President Xi and the CCP understand that all of this creates a cauldron for social unrest. Xi, in his own words, has lowered expectations of what the CCP can deliver. Now it is simply “modest prosperity.” Recent actions of his — e.g., cracking down on ostentatious wealth, breaking up big companies — that prop up his own power also reflect his grave concerns that the promise of modest prosperity is at risk and that the public will not stand for the regime’s failure to meet that low bar. Chinese citizens generally are not agitated by the lack of democracy, freedom, and rule of law. The one commitment they understand is the one to modest prosperity, and now the prospect of that is uncertain.
The communist government knows that its hold on society is tenuous. Attempts by the party to maintain control are reflected in the totalitarian use of data, artificial intelligence, and facial-recognition technology as well as in the internment of religious minorities, the crackdown on Western values, the leaning into Chinese nationalism, and efforts to control of all media, especially social media. These are the actions not of a confident regime but of one that knows it is at risk.
These domestic challenges, and the CCP’s intensified nationalism, will be reflected in external actions. Most notably, we will see continued smothering of dissent in Hong Kong and attempts to stifle Taiwan through threats and military posturing.
A U.S. policy of strategic coherence is not intended to cheer on such disequilibrium. But without question the U.S. should speak truth about the actual situation on the mainland and about what is at stake in Taiwan. The PRC is not on a path to dominate the world. It is a fragile, unconfident power that will continue to take extreme measures to control its citizens, all the while blustering to be seen as projecting power and self-assuredness. As Reagan did with the Soviet Union, we should be honest and forthright in our own recognition of the truth. We should speak that truth clearly and, in so doing, express our conviction that the CCP is a malignant force in global relations and that it must be checked and confronted without fear or accommodation.
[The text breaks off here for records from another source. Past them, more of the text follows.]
Lemma append_empty_r (s : string) : s ++ "" = s.
Proof. induction s as [| c r IH]; simpl; [reflexivity | now rewrite IH]. Qed.

Lemma rtrim_not_space (s : string) :
  all_chars not_space s = true -> rtrim s = s.
Proof.
  intros H. rewrite <- (append_empty_r s) at 1.
  rewrite (rtrim_app_not_space s "" H). simpl. apply append_empty_r.
Qed.

Lemma trim_not_space (s : string) :
  all_chars not_space s = true -> trim s = s.
Proof.
  intros H. unfold trim. now rewrite (skip_space_not_space s H), rtrim_not_space.
Qed.

Lemma alnum_not_space (c : ascii) : is_alnum c = true -> not_space c = true.
Proof.
  unfold is_alnum, not_space. intros H.
  assert (Hr : 48 <= JS.code c <= 122).
  { repeat (apply orb_true_iff in H; destruct H as [H | H]);
      apply andb_true_iff in H; destruct H as [H1 H2];
      apply Z.leb_le in H1; apply Z.leb_le in H2; lia. }
  apply negb_true_iff. unfold JS.is_space.
  repeat (apply orb_false_iff; split); apply Z.eqb_neq; lia.
Qed.

Lemma digit_alnum (c : ascii) : JS.is_digit c = true -> is_alnum c = true.
Proof.
  unfold JS.is_digit, is_alnum. intros ->. apply orb_true_r.
Qed.

Lemma alnum_not_slash (c : ascii) :
  is_alnum c = true -> not_slash_or_query c = true.
Proof.
  unfold is_alnum, not_slash_or_query. intros H.
  assert (Hr : 48 <= JS.code c <= 122).
  { repeat (apply orb_true_iff in H; destruct H as [H | H]);
      apply andb_true_iff in H; destruct H as [H1 H2];
      apply Z.leb_le in H1; apply Z.leb_le in H2; lia. }
  apply negb_true_iff. rewrite !eqb_code.
  change (JS.code "/") with 47. change (JS.code "?") with 63.
  apply orb_false_iff. split; apply Z.eqb_neq; [lia |].
  intros E. rewrite E in H. discriminate.
Qed.

Lemma all_chars_nonempty_false (p : ascii -> bool) (s : string) :
  all_chars p s = false -> nonempty s = true.
Proof. destruct s; [discriminate | reflexivity]. Qed.

(** X12: a text of decimal digits only is a Video reference with the text
    as its id; an alphanumeric text that is not all digits is a Clip
    reference with the text as its id. *)
Theorem parseInput_bare_id (s : string) :
  all_chars is_alnum s = true -> nonempty s = true ->
  parseInput s
  = Some (mkRef (if all_chars JS.is_digit s then video else clip) s).
Proof.
  intros Hal Hne.
  pose proof (all_chars_impl _ _ s alnum_not_space Hal) as Hsp.
  unfold parseInput. rewrite (trim_not_space s Hsp), Hne. simpl negb. cbv iota.
  rewrite (regex_capture_none _ _ is_alnum s) by (reflexivity || exact Hal).
  rewrite (regex_capture_none _ _ is_alnum s) by (reflexivity || exact Hal).
  rewrite Hal. now destruct (all_chars JS.is_digit s).
Qed.

Lemma parseInput_bare_id_witness :
  parseInput "AbC123" = Some (mkRef clip "AbC123").
Proof.
  exact (parseInput_bare_id "AbC123" eq_refl eq_refl).
Defined.

Lemma skip_space_all_space (s : string) :
  all_chars JS.is_space s = true -> JS.skip_space s = "".
Proof.
  induction s as [| c r IH]; simpl; [reflexivity |].
  intros H. apply andb_true_iff in H. destruct H as [Hc Hr].
  rewrite Hc. now apply IH.
Qed.

(** X13: an empty text or a text of white space only is no reference. *)
Theorem parseInput_blank (s : string) :
  all_chars JS.is_space s = true -> parseInput s = None.
Proof.
  intros H. unfold parseInput, trim.
  now rewrite (skip_space_all_space s H).
Qed.

Lemma parseInput_blank_witness : parseInput "   " = None.
Proof. exact (parseInput_blank "   " eq_refl). Defined.

Lemma take_while_all_chars (p : ascii -> bool) (s : string) :
  all_chars p (take_while p s) = true.
Proof.
  induction s as [| c r IH]; simpl; [reflexivity |].
  destruct (p c) eqn:E; simpl; [now rewrite E | reflexivity].
Qed.

Lemma regex_capture_some (lit : string) (p : ascii -> bool) (s cap : string) :
  regex_capture lit p s = Some cap ->
  nonempty cap = true /\ all_chars p cap = true.
Proof.
  induction s as [| c r IH].
  - simpl. destruct (strip_prefix lit "") as [rest |]; [| discriminate].
    pose proof (take_while_all_chars p rest) as Ht.
    destruct (take_while p rest); [discriminate |].
    intros H. injection H as <-. auto.
  - change (regex_capture lit p (String c r))
      with (match
               match strip_prefix lit (String c r) with
               | Some rest =>
                   match take_while p rest with
                   | EmptyString => None
                   | cap => Some cap
                   end
               | None => None
               end
             with
             | Some cap => Some cap
             | None => regex_capture lit p r
             end).
    destruct (strip_prefix lit (String c r)) as [rest |]; [| exact IH].
    pose proof (take_while_all_chars p rest) as Ht.
    destruct (take_while p rest); [exact IH |].
    intros H. injection H as <-. auto.
Qed.

(** X14: every reference the parser yields has a non-empty id; the id of a
    Video reference consists of decimal digits only, and the id of a Clip
    reference contains neither [/] nor [?]. *)
Theorem parseInput_well_formed (s : string) (r : MediaRef) :
  parseInput s = Some r ->
  nonempty (id r) = true
  /\ match type r with
     | video => all_chars JS.is_digit (id r) = true
     | clip => all_chars not_slash_or_query (id r) = true
     end.
Proof.
  unfold parseInput. destruct (nonempty (trim s)) eqn:Ene; [| discriminate].
  simpl negb. cbv iota.
  destruct (regex_capture "chzzk.naver.com/clips/" _ (trim s)) as [cap |] eqn:Ec.
  - intros H. injection H as <-. simpl. now apply regex_capture_some in Ec.
  - destruct (regex_capture "chzzk.naver.com/video/" _ (trim s))
      as [cap |] eqn:Ev.
    + intros H. injection H as <-. simpl. now apply regex_capture_some in Ev.
    + destruct (all_chars JS.is_digit (trim s)) eqn:Ed.
      * intros H. injection H as <-. simpl. auto.
      * destruct (all_chars is_alnum (trim s)) eqn:Ea; [| discriminate].
        intros H. injection H as <-. simpl. split; [exact Ene |].
        now apply (all_chars_impl _ _ _ alnum_not_slash).
Qed.

Lemma parseInput_well_formed_witness :
  nonempty "AbC9" = true /\ all_chars not_slash_or_query "AbC9" = true.
Proof.
  exact (parseInput_well_formed " https://chzzk.naver.com/clips/AbC9?x=1 "
           (mkRef clip "AbC9") eq_refl).
Defined.

Lemma rtrim_all_space (b : string) :
  all_chars JS.is_space b = true -> rtrim b = "".
Proof.
  induction b as [| c r IH]; simpl; [reflexivity |].
  intros H. apply andb_true_iff in H. destruct H as [Hc Hr].
  now rewrite (IH Hr), Hc.
Qed.

Lemma rtrim_app_space (u b : string) :
  all_chars JS.is_space b = true -> rtrim (u ++ b) = rtrim u.
Proof.
  intros Hb. induction u as [| c r IH]; simpl.
  - now apply rtrim_all_space.
  - now rewrite IH.
Qed.

Lemma skip_space_app_space (a x : string) :
  all_chars JS.is_space a = true -> JS.skip_space (a ++ x) = JS.skip_space x.
Proof.
  induction a as [| c r IH]; simpl; [reflexivity |].
  intros H. apply andb_true_iff in H. destruct H as [Hc Hr].
  rewrite Hc. now apply IH.
Qed.

Lemma skip_space_app_r (s b : string) :
  all_chars JS.is_space b = true ->
  rtrim (JS.skip_space (s ++ b)) = rtrim (JS.skip_space s).
Proof.
  intros Hb. induction s as [| c r IH]; simpl.
  - rewrite (skip_space_all_space b Hb). reflexivity.
  - destruct (JS.is_space c); [exact IH |].
    change (String c (r ++ b)) with (String c r ++ b).
    now apply rtrim_app_space.
Qed.

Lemma trim_padded (a s b : string) :
  all_chars JS.is_space a = true -> all_chars JS.is_space b = true ->
  trim (a ++ s ++ b) = trim s.
Proof.
  intros Ha Hb. unfold trim.
  now rewrite (skip_space_app_space a _ Ha), skip_space_app_r.
Qed.

(** X15: white space around the text does not matter: a text and the same
    text with white space before and after it are parsed alike. *)
Theorem parseInput_padded (a s b : string) :
  all_chars JS.is_space a = true -> all_chars JS.is_space b = true ->
  parseInput (a ++ s ++ b) = parseInput s.
Proof.
  intros Ha Hb. unfold parseInput. now rewrite trim_padded.
Qed.

Lemma parseInput_padded_witness :
  parseInput ("  " ++ "chzzk.naver.com/video/42" ++ " ")
  = parseInput "chzzk.naver.com/video/42".
Proof.
  exact (parseInput_padded "  " "chzzk.naver.com/video/42" " "
           eq_refl eq_refl).
Defined.

Lemma take_while_all (p : ascii -> bool) (s : string) :
  all_chars p s = true -> take_while p s = s.
Proof.
  induction s as [| c r IH]; simpl; [reflexivity |].
  intros H. apply andb_true_iff in H. destruct H as [Hc Hr].
  now rewrite Hc, IH.
Qed.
This should include other practical elements. The U.S. should continue to support Taiwan in improving its military capabilities. We should continue to work with like-minded allies to improve strategic readiness in the region. The recent meeting by President Biden with the so-called Quad Group is an important and healthy step in that direction, as is the superb decision by the administration to join with Australia and the United Kingdom to bolster Australia’s strategic naval forces. Whether that could have been handled with more aplomb vis-à-vis France is an academic question. France is an important ally and well positioned in the region. The United States must work with her and across the European Union to continue to accelerate strategic alignment to isolate and call out the PRC.
By the early to mid 1970s, the U.S. government and foreign-policy cognoscenti had concluded that the USSR was a rising hegemony and that the best the U.S. could do was accommodate it and establish a global consensus that it was possible to manage the decline of Western power in the face of rising Soviet communism. Reagan changed that through the simple act of exposing the lie and then developing a coherent policy to check that outcome. Core to that policy was the encouragement of countries, in Eastern Europe and around the world, that found themselves in the Soviet sights and then turning up the pressure. The Reagan Doctrine called for strengthening the U.S. itself and standing by those countries, in Asia, Africa, and elsewhere, that were willing to challenge the Soviet perception of expansionism.
Nigh on half a century later, we face another faux rising power. We have it within ourselves to check that and reverse what has seemed inevitable for too long. Taiwan stands in the way of the PRC narrative of inevitability, and a policy of strategic coherence toward both the PRC and Taiwan could be the way to begin to roll that back. It is time.